In Washington these days, the great unanswered question about the Iran-contra scandal is the nostalgic Watergate favorite, "What did the president know, and when did he know it?" Congressional committees and a special grand jury will spend most of 1987 seeking the answer. But the real mystery about the whole affair is why anyone is surprised by it.
White House aide Oliver North's involvement in illegal funding of the contras was exposed almost two years ago. Israel's arms sales to Iran have been an open secret for even longer. Given the unique nature of the U.S.-Israeli relationship, which since 1983 has been closer than ever, it took no Sherlock Holmes to suspect that those sales had the approval, and perhaps the complicity, of our own government even before the hostage bartering began.
Both of these policies involved law-breaking of the sort for which the impeachment provisions of the Constitution were written. Both involved the waging of war in direct violation of the will of the people as expressed in acts of Congress, which should fit any definition of "high crimes and misdemeanors." But instead the Iran-contra controversy has come to focus less on the administration's secret wars than on the relatively narrow issue of funds transferred from one illegal military operation to another.
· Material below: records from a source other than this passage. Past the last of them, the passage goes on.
(* ===== verification/Bootstrap.v ===== *)
(** * Bootstrap: a new vault, and the checks of a store that is opened

    [init_vault] of rekey-vault/src/bootstrap.rs with [initialize] of store/sqlite.rs,
    and [SqliteRecordStore::open] with store/integrity.rs. The directory, its lock and
    its markers are files around it and stay outside; so do the pragmas and the layout
    of the schema, which the tables have by their types. The text of the schema is not
    reproduced: its digest is the class [Layout]. *)

From S2P Require Import Prelude Strings Bytes Errors Domain Codec Json SessionState Approval Signed AuditRecords.
From S2P Require Import VaultModel VaultTables VaultStore Usage VaultRows KeyWrap LifecycleSeals VaultContent VaultWorker Generation.

(** [schema_digest()]. *)
Class Layout := { schema_digest : Digest }.
Definition FORMAT_VERSION : Z := 27.
Definition VAULT_INTEGRITY_CIPHERTEXT_LEN : Z := 40.

Record InitOutcome := mkInitOutcome {
  io_vault_id : Uuid;
  io_recovery_key_display : string;
}.

Section WithLibraries.
Context {H : Host} {AH : AnchorHost} {CC : Codecs} {SG : Signatures} {SJ : Serde} {VW : ValueWriter} {RC : RecordCodec}.
Context {AE : Aead} {KD : Kdf} {LC : LeaseCodec} {LY : Layout}.

(** ** Discriminators and lengths (store/integrity.rs) *)

Definition has_length (n : Z) (b : list Z) : bool := llen b =? n.
Definition unknown_header (r : RawHeader) : bool :=
  negb (rh_format_version r =? FORMAT_VERSION) || negb (str_eqb (rh_crypto_suite r) CRYPTO_SUITE_V1).
Definition unknown_wrapper (r : RawWrapper) : bool :=
  let password := str_eqb (rw_kind r) "password" in
  let recovery := str_eqb (rw_kind r) "recovery" in
  (password && negb (str_eqb (rw_kdf_algorithm r) KDF_ALGORITHM_ARGON2ID))
  || (recovery && negb (str_eqb (rw_kdf_algorithm r) KDF_ALGORITHM_HKDF_SHA256))
  || (negb password && negb recovery).
Definition unknown_version (r : RawVersion) : bool :=
  negb (rv_aad_version r =? AAD_VERSION_V1) || negb (str_eqb (rv_crypto_suite r) CRYPTO_SUITE_V1).
(** The lengths that the schema demands too. *)
Definition header_lengths_bad (r : RawHeader) : bool :=
  negb (has_length 16 (rh_vault_id r)) || negb (has_length 8 (rh_generation r)) || bool_decide (rh_generation r = repeat 0 8)
  || negb (has_length 32 (rh_generation_mac r)) || negb (has_length 32 (rh_pki_digest r))
  || negb (has_length 32 (rh_schema_digest r)) || negb (has_length 12 (rh_integrity_nonce r)).
Definition malformed_header (r : RawHeader) : bool :=
  header_lengths_bad r || negb (has_length VAULT_INTEGRITY_CIPHERTEXT_LEN (rh_integrity_ciphertext r)).
Definition malformed_wrapper (r : RawWrapper) : bool :=
  negb (has_length 16 (rw_wrapper_id r)) || negb (has_length 16 (rw_salt r)) || negb (has_length 12 (rw_nonce r))
  || negb (has_length 48 (rw_wrapped_vrk r)).
Definition known_params (r : RawWrapper) : result AuthorityError unit :=
  if str_eqb (rw_kind r) "password" then integrity (_ ← params_from_json (rw_kdf_params_json r); Ok tt)
  else if str_eqb (rw_kind r) "recovery" && str_eqb (rw_kdf_params_json r) "{}" then Ok tt
  else corrupt.
Definition active_count (kind : WrapperKind) (t : Tables) : Z := llen (retain (is_active_wrapper kind) (key_wrappers t)).
(** [SELECT EXISTS(..)]. *)
Definition exists_row (f : Tables -> bool) : V bool := query_db Authority.StorageIntegrityFailed (fun t => Ok (f t)).
Definition validate_format_discriminators : V unit :=
  header ← exists_row (fun t => is_some_and (vault_header t) unknown_header);
  wrappers ← exists_row (fun t => existsb unknown_wrapper (key_wrappers t));
  versions ← exists_row (fun t => existsb unknown_version (credential_versions t));
  _ ← vreject (header || wrappers || versions) Authority.UnsupportedFormatVersion;
  header ← exists_row (fun t => is_some_and (vault_header t) malformed_header);
  _ ← vreject header Authority.StorageIntegrityFailed;
  wrappers ← exists_row (fun t => existsb malformed_wrapper (key_wrappers t));
  _ ← vreject wrappers Authority.StorageIntegrityFailed;
  one_each ← exists_row (fun t => (active_count WrapperPassword t =? 1) && (active_count WrapperRecovery t =? 1));
  _ ← vreject (negb one_each) Authority.StorageIntegrityFailed;
  query_db Authority.StorageIntegrityFailed (fun t => _ ← collect known_params (key_wrappers t); Ok tt).
Definition malformed_use (u : list Z * Z * Z) : bool :=
  let '(digest, expires_at_ms, created_at_ms) := u in
  negb (has_length 32 digest) || (created_at_ms <? 0) || (expires_at_ms <=? created_at_ms).
Definition validate_workload_replay_invariants : V unit :=
  malformed ← exists_row (fun t => existsb malformed_use (workload_token_uses t));
  vreject malformed Authority.StorageIntegrityFailed.

(** [SqliteRecordStore::open]. *)
Definition open_store : V unit :=
  _ ← vmap_err (fun _ => Authority.StorageIntegrityFailed) (select_db (fun _ => tt));
  _ ← validate_format_discriminators;
  _ ← foreign_key_check;
  _ ← validate_credential_version_invariants;
  _ ← validate_workload_replay_invariants;
  _ ← load_lease_state;
  _ ← load_audit_retention;
  _ ← list_lease_records;
  policy ← load_policy_state;
  trust ← load_policy_trust;
  _ ← vreject (xorb (pst_trust_installed policy) (is_some trust)) Authority.StorageIntegrityFailed;
  bundle ← load_policy_bundle;
  _ ← vreject (xorb (pst_bundle_activated policy) (is_some bundle)) Authority.StorageIntegrityFailed;
  header ← load_header;
  vreject (negb (bool_decide (hd_schema_digest header = schema_digest))) Authority.StorageIntegrityFailed.

(** ** The first rows *)

Definition header_checks (r : RawHeader) : bool := negb (unknown_header r) && negb (header_lengths_bad r).
Definition insert_header_row (r : RawHeader) (t : Tables) : option (Tables * Z) :=
  if header_checks r && is_none (vault_header t) then Some (set_header (Some r) t, 1) else None.
(** The CHECK constraints of [policy_state]. *)
Definition policy_state_checks (r : RawPolicyState) : bool :=
  blob_width 16 (rps_signer_id r) && blob_width 32 (rps_policy_digest r) && blob_width 32 (rps_bundle_digest r)
  && has_length 12 (rps_seal_nonce r) && has_length 16 (rps_seal_ciphertext r)
  && Bool.eqb (rps_trust_installed r) (is_some (rps_signer_id r))
  && (if rps_bundle_activated r
      then rps_trust_installed r && is_some_and (rps_highest_version r) (fun v => 1 <=? v)
           && is_some (rps_policy_digest r) && is_some (rps_bundle_digest r)
      else is_none (rps_highest_version r) && is_none (rps_policy_digest r) && is_none (rps_bundle_digest r)).
Definition insert_initial_state (s : PolicyStateRecord) : V unit :=
  _ ← write_tables (fun t =>
    if policy_state_checks (raw_of_policy_state s) && is_none (policy_state t)
    then Some (set_policy_state (Some (raw_of_policy_state s)) t, 1) else None);
  mret tt.
Definition retention_checks (r : RawRetention) : bool :=
  is_none_or (rr_days r) (fun d => 0 <? d) && (0 <=? rr_updated_at_ms r)
  && has_length 12 (rr_seal_nonce r) && has_length 16 (rr_seal_ciphertext r).
Definition insert_initial_retention (r : AuditRetentionRecord) : V unit :=
  changed ← write_tables (fun t =>
    if retention_checks (raw_of_retention r) && bool_decide (audit_retention t = [])
    then Some (set_retention [raw_of_retention r] t, 1) else None);
  one changed.
Definition lease_state_checks (r : RawLeaseState) : bool :=
  (0 <=? rls_revision r) && (0 <=? rls_record_count r) && has_length 32 (rls_records_digest r)
  && has_length 12 (rls_seal_nonce r) && has_length 16 (rls_seal_ciphertext r) && blob_width 16 (rls_last_audit_event_id r).
Definition initial_lease_state (s : LeaseJournalState) : V unit :=
  changed ← write_tables (fun t =>
    if lease_state_checks (raw_of_lease_state s) && is_none (vault_lease_journal_state t)
    then Some (set_lease_state (Some (raw_of_lease_state s)) t, 1) else None);
  one changed.

(** What [init_vault] writes. *)
Record InitialRecords := mkInitialRecords {
  in_header : VaultHeaderRecord;
  in_wrappers : list KeyWrapperRecord;
  in_policy : PolicyStateRecord;
  in_retention : AuditRetentionRecord;
  in_leases : LeaseJournalState;
  in_usage : UsageState;
  in_audit : AuditEvent;
}.
(** [SqliteRecordStore::initialize]: the result, and the flag [may_have_reserved]. *)
Definition initialize (r : InitialRecords) : V (result AuthorityError unit * bool) :=
  prepared ← vtry (
    _ ← begin_tx Authority.StorageUnavailable;
    _ ← write_tables (insert_header_row (raw_of_header (in_header r)));
    _ ← veach insert_wrapper (in_wrappers r);
    _ ← insert_initial_state (in_policy r);
    _ ← insert_initial_retention (in_retention r);
    _ ← initial_lease_state (in_leases r);
    _ ← initial_state (in_usage r);
    audit_insert (in_audit r));
  match prepared with
  | Err e => mret (Err e, false)
  | Ok _ =>
      reserved ← create_new (hd_generation (in_header r));
      match reserved.1 with
      | Err e => mret (Err e, reserved.2)
      | Ok _ => committed ← vtry commit_audited; mret (committed, reserved.2)
      end
  end.

(** ** A new vault (bootstrap.rs) *)

Definition initial_wrapper (kind : WrapperKind) (algorithm params : string) (id : Uuid) (salt : list Z)
    (wrapped : list Z * list Z) (now : Z) : KeyWrapperRecord :=
  mkKeyWrapperRecord id kind WrapperActive algorithm params salt wrapped.1 wrapped.2 now None.
Definition initial_policy (mode : PolicyMode) (now : Z) (seal : list Z * list Z) : PolicyStateRecord :=
  mkPolicyStateRecord mode false false None None None None now seal.1 seal.2.
Definition initialized_event (id : list Z) (now : Z) : AuditEvent :=
  mkAuditEvent id None None None None None None None None None None event_type.VAULT_INITIALIZED outcome.SUCCESS "init" None None now.
(** [GenerationAnchors::open] is for the new vault. *)
Definition open_anchors (vault : Uuid) (s : Vault) : Vault :=
  let g := v_guard s in set_v_guard (mkGuard vault (g_file g) (g_protected g) (g_failed_unlocks g) (g_next_unlock_at g)) s.
Definition initial_records (password : list Z) (params : Argon2Params) (mode : PolicyMode)
    : V (list Z * list Z * InitialRecords) :=
  id ← random_array 16;
  let vault := id_from_random_bytes id in
  vrk ← random_array KEY_LEN;
  recovery_key ← random_array KEY_LEN;
  password_salt ← random_array SALT_LEN;
  recovery_salt ← random_array SALT_LEN;
  password_id ← random_array 16;
  recovery_id ← random_array 16;
  now ← now_ms;
  password_kek ← vlift (derive_password_kek password password_salt params);
  recovery_kek ← vlift (derive_recovery_kek recovery_key recovery_salt);
  pw ← wrap_vrk vault (id_from_random_bytes password_id) password_kek vrk;
  rk ← wrap_vrk vault (id_from_random_bytes recovery_id) recovery_kek vrk;
  mark ← seal_integrity vault vrk;
  mac ← vlift (generation_seal vrk vault FORMAT_VERSION 1 empty_digest);
  let header := mkVaultHeaderRecord vault FORMAT_VERSION 1 mac empty_digest CRYPTO_SUITE_V1 now schema_digest mark.1 mark.2 in
  policy ← seal_state vrk vault (initial_policy mode now (zeros 12, zeros 16));
  retention ← seal_retention vrk vault (mkAuditRetentionRecord None now (zeros 12) (zeros 16));
  _ ← vmodify (open_anchors vault);
  leases ← seal_lease_state vrk vault [] 0 None;
  usage ← usage_seal vrk vault [] 0;
  event ← random_array 16;
  mret (vrk, recovery_key, mkInitialRecords header
    [initial_wrapper WrapperPassword KDF_ALGORITHM_ARGON2ID (to_json params) (id_from_random_bytes password_id) password_salt pw now;
     initial_wrapper WrapperRecovery KDF_ALGORITHM_HKDF_SHA256 "{}" (id_from_random_bytes recovery_id) recovery_salt rk now]
    (initial_policy mode now policy) (mkAuditRetentionRecord None now retention.1 retention.2) leases usage
    (initialized_event event now)).
(** The store is opened again, and both wrappers give the root back. *)
Definition root_from (vault : Uuid) (w : KeyWrapperRecord) (secret : list Z) : V (list Z) :=
  kek ← vlift (kek_for_wrapper w secret);
  vlift (unwrap_vrk vault w kek).
Definition prove_reopened (vault : Uuid) (vrk recovery_key password : list Z) : V InitOutcome :=
  _ ← open_store;
  pw ← active_wrapper WrapperPassword;
  rk ← active_wrapper WrapperRecovery;
  let display := encode_recovery_key recovery_key in
  a ← root_from vault pw password;
  b ← root_from vault rk (bytes_of display);
  _ ← vreject (negb (bool_decide (a = vrk)) || negb (bool_decide (b = vrk))) Authority.CryptoFailure;
  mret (mkInitOutcome vault display).
Definition initialize_vault_records (password : list Z) (params : Argon2Params) (mode : PolicyMode)
    : V (result AuthorityError InitOutcome * bool) :=
  prepared ← vtry (initial_records password params mode);
  match prepared with
  | Err e => mret (Err e, false)
  | Ok (vrk, recovery_key, records) =>
      stored ← initialize records;
      match stored.1 with
      | Err e => mret (Err e, stored.2)
      | Ok _ =>
          proved ← vtry (prove_reopened (hd_vault_id (in_header records)) vrk recovery_key password);
          mret (proved, stored.2)
      end
  end.
(** [init_vault] without the files. *)
Definition init_vault (password : list Z) (params : Argon2Params) (mode : PolicyMode)
    : V (result AuthorityError InitOutcome * bool) :=
  checked ← vtry (_ ← vlift (params_validate params);
                  vreject (bool_decide (password = [])) Authority.InvalidUnlockCredential);
  match checked with
  | Err e => mret (Err e, false)
  | Ok _ => initialize_vault_records password params mode
  end.

End WithLibraries.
That should come as no surprise either when we recall that Richard Nixon didn't face impeachment for the secret murders in Cambodia and Chile, but for the considerably lesser charge of obstructing justice. The fact is that secret military and paramilitary operations carried on by a secret government with no accountability to democratic institutions have been business as usual in post-war America. Acceptance of such operations is part of the 40-year-old bipartisan Cold War consensus, and every president since Harry Truman has engaged in them.